## [WHAT IS NEEDED]
Where the word "Supabase" occurs in a line of the listing, please copy the line.

---------- RECORDED INFORMATION ----------

Lemma saved_dates_survive_reload_witness :
  let alice := mkStudent "s-01" "Alice" None None None None in
  let env := mkEnv (fun _ => 0) (fun _ _ _ => Supabase.mk (Some []) None)
               (fun _ => Supabase.mk (Some ["s-01"]) None)
               (fun _ => Saved (AttendanceResponse.mk true 2 "Aug 2025")) in
  let p := mkProps (mkClass "c-1" "Maths") "Aug 2025"
             (Some [TimeValue 1754956800000; TimeValue 1754352000000]) [alice] in
  let offline := mkEnv (fun _ => 0) (fun _ _ _ => Supabase.mk None (Some "offline"))
                   (fun _ => Supabase.mk None (Some "offline")) (fun _ => SaveThrew None) in
  let p' := mkProps (mkClass "c-1" "Maths") "Aug 2025" None [alice] in
  let st' := initialState (localStorage (saveAttendance env p (initialState ∅)).1) in
  plannedIsoDates p' (loadPlannedDates offline p' st') = Some ["2025-08-12"; "2025-08-05"].
Proof.
  intros alice env p offline p' st'.
  apply (saved_dates_survive_reload env p (initialState ∅) ["2025-08-12"; "2025-08-05"]
           offline p' st'
           (mkMonthRange (TimeValue 1754006400000) (TimeValue 1756598400000)
              "2025-08-01" "2025-08-31")).
  - discriminate.
  - discriminate.
  - reflexivity.
  - discriminate.
  - repeat constructor; vm_compute; intuition discriminate.
  - intros payload. eexists. reflexivity.
  - reflexivity.
  - reflexivity.
  - reflexivity.
  - reflexivity.
  - reflexivity.
  - left. cbn. eauto.
Defined.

----------

## [RESPONSE AREA]
  let env := mkEnv (fun _ => 0) (fun _ _ _ => Supabase.mk (Some []) None)
               (fun _ => Supabase.mk (Some ["s-01"]) None)
  let offline := mkEnv (fun _ => 0) (fun _ _ _ => Supabase.mk None (Some "offline"))
                   (fun _ => Supabase.mk None (Some "offline")) (fun _ => SaveThrew None) in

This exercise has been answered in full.